> _THE RECORDS_:

****************************************

Definition analyzeUrgency (env : Env) (message sentiment : string) : assessment :=
  match classify env message sentiment with
  | Ok a => a
  | Throw _ => fallback sentiment
  end.

Definition sendSlackNotification (env : Env) (data : slack_data)
  : result slack_result :=
  if falsy_string (SLACK_WEBHOOK_URL env) then
    Ok {| slack_success := false;
          slack_reason := Some "No webhook configured";
          slack_timestamp := None |}
  else
    let webhookUrl := default EmptyString (SLACK_WEBHOOK_URL env) in
    let slackMessage := formatSlackMessage data in
    await response := fetch env webhookUrl slackMessage in
    if negb (ok response) then
      Throw ("Slack API error: " ++ toString (Z.of_nat (http_status response)))
    else
      Ok {| slack_success := true;
            slack_reason := None;
            slack_timestamp := Some (now env) |}.

Definition run (env : Env) (ev : event) (st : engine)
  : result run_result * engine :=
  let '(urgency, st) :=
    step_do "analyze-urgency"
      (fun _ => Ok (UrgencyOutput (analyzeUrgency env (message ev) (sentiment ev))))
      st in
  match urgency with
  | Throw error => (Throw error, st)
  | Ok urgency =>
      let urgent := is_string (level_of urgency) "CRITICAL"
                    || is_string (level_of urgency) "HIGH" in
      let '(sent, st) :=
        if urgent then
          step_do "send-slack-notification"
            (fun _ =>
               await r := sendSlackNotification env
                 {| data_feedbackId := feedbackId ev;
                    data_message := message ev;
                    data_source := source ev;
                    data_author := author ev;
                    data_sentiment := sentiment ev;
                    data_urgency := urgency |} in
               Ok (SlackOutput r))
            st
        else (Ok urgency, st) in
      match sent with
      | Throw error => (Throw error, st)
      | Ok _ =>
          (Ok {| success := true;
                 urgency := level_of urgency;
                 notified := urgent |},
           st)
      end
  end.

End Entrypoint.

Arguments AI_run {payload} _ _ _.
Arguments SLACK_WEBHOOK_URL {payload} _.
Arguments fetch {payload} _ _ _.
Arguments now {payload} _.
Arguments classify JSON_parse {payload} env message sentiment.
Arguments analyzeUrgency JSON_parse {payload} env message sentiment.
Arguments sendSlackNotification {payload} formatSlackMessage env data.
Arguments run JSON_parse {payload} formatSlackMessage env ev st.

End Workflow.

(** ** A reference [JSON.parse]

    The grammar of RFC 8259 on texts whose strings hold code units below
    256 (an escape [\uXXXX] above that is refused). Numbers are rounded to
    the nearest binary64 value, ties to even. The properties below are
    stated for an arbitrary parser; this one serves the examples. *)

Module Json.
Import Js Workflow.

Definition code (c : ascii) : N := N_of_ascii c.

Definition is_ws (c : ascii) : bool :=
  ((code c =? 32) || (code c =? 9) || (code c =? 10) || (code c =? 13))%N.

Fixpoint skip_ws (s : string) : string :=
  match s with
  | EmptyString => EmptyString
  | String c rest => if is_ws c then skip_ws rest else s
  end.

Fixpoint strip_prefix (p s : string) : option string :=
  match p, s with
  | EmptyString, _ => Some s
  | String a p', String b s' => if Ascii.eqb a b then strip_prefix p' s' else None
  | String _ _, EmptyString => None
  end.

Definition digit (c : ascii) : option N :=
  if ((48 <=? code c) && (code c <=? 57))%N then Some (code c - 48)%N else None.

Definition hex_digit (c : ascii) : option N :=
  if ((48 <=? code c) && (code c <=? 57))%N then Some (code c - 48)%N
  else if ((65 <=? code c) && (code c <=? 70))%N then Some (code c - 55)%N
  else if ((97 <=? code c) && (code c <=? 102))%N then Some (code c - 87)%N
  else None.

(** A maximal run of decimal digits appended to [acc]; the number of
    digits read is added to [count]. *)
Fixpoint digits (acc : N) (count : nat) (s : string) : N * nat * string :=
  match s with
  | EmptyString => (acc, count, s)
  | String c rest =>
      match digit c with
      | Some d => digits (acc * 10 + d) (S count) rest
      | None => (acc, count, s)
      end
  end.

(** The binary64 value nearest to [m * 10 ^ e]. *)
Definition float_of_decimal (m : N) (e : Z) : float :=
  match m with
  | N0 => 0%float
  | Npos p =>
      let num := if (0 <=? e)%Z then (Z.pos p * 10 ^ e)%Z else Z.pos p in
      let den := if (0 <=? e)%Z then 1%Z else (10 ^ (- e))%Z in
      FloatOps.SF2Prim
        (SpecFloat.SFdiv FloatOps.prec FloatOps.emax
           (SpecFloat.S754_finite false (Z.to_pos num) 0)
           (SpecFloat.S754_finite false (Z.to_pos den) 0))
  end.

Definition syntax_error {A} : result A := Throw "Unexpected token in JSON".

(** An optional minus sign; a zero or a run of digits that does not start
    with zero; optionally a dot and at least one digit; optionally [e] or
    [E], a sign and at least one digit. *)
Definition parse_number (s : string) : result (float * string) :=
  let '(negative, s) :=
    match s with
    | String c rest => if (code c =? 45)%N then (true, rest) else (false, s)
    | EmptyString => (false, s)
    end in
  match s with
  | EmptyString => syntax_error
  | String c rest =>
      match digit c with
      | None => syntax_error
      | Some d =>
          let '(int, _, s) := if (d =? 0)%N then (0%N, 1, rest) else digits 0 0 s in
          let fraction :=
            match s with
            | String c rest =>
                if (code c =? 46)%N then
                  let '(m, k, s') := digits int 0 rest in
                  match k with 0 => None | S _ => Some (m, k, s') end
                else Some (int, 0, s)
            | EmptyString => Some (int, 0, s)
            end in
          match fraction with
          | None => syntax_error
          | Some (m, k, s) =>
              let exponent :=
                match s with
                | String c rest =>
                    if ((code c =? 101) || (code c =? 69))%N then
                      let '(minus, rest) :=
                        match rest with
                        | String c' rest' =>
                            if (code c' =? 45)%N then (true, rest')
                            else if (code c' =? 43)%N then (false, rest')
                            else (false, rest)
                        | EmptyString => (false, rest)
                        end in
                      let '(x, n, s') := digits 0 0 rest in
                      match n with
                      | 0 => None
                      | S _ => Some (if minus then (- Z.of_N x)%Z else Z.of_N x, s')
                      end
                    else Some (0%Z, s)
                | EmptyString => Some (0%Z, s)
                end in
              match exponent with
              | None => syntax_error
              | Some (x, s) =>
                  let magnitude := float_of_decimal m (x - Z.of_nat k) in
                  Ok (if negative then PrimFloat.opp magnitude else magnitude, s)
              end
          end
      end
  end.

****************************************

> _EXERCISE GOAL_: What is needed is the number of lines above that include the string "value", and nothing else.

> _RESULT OF THIS TASK_: 2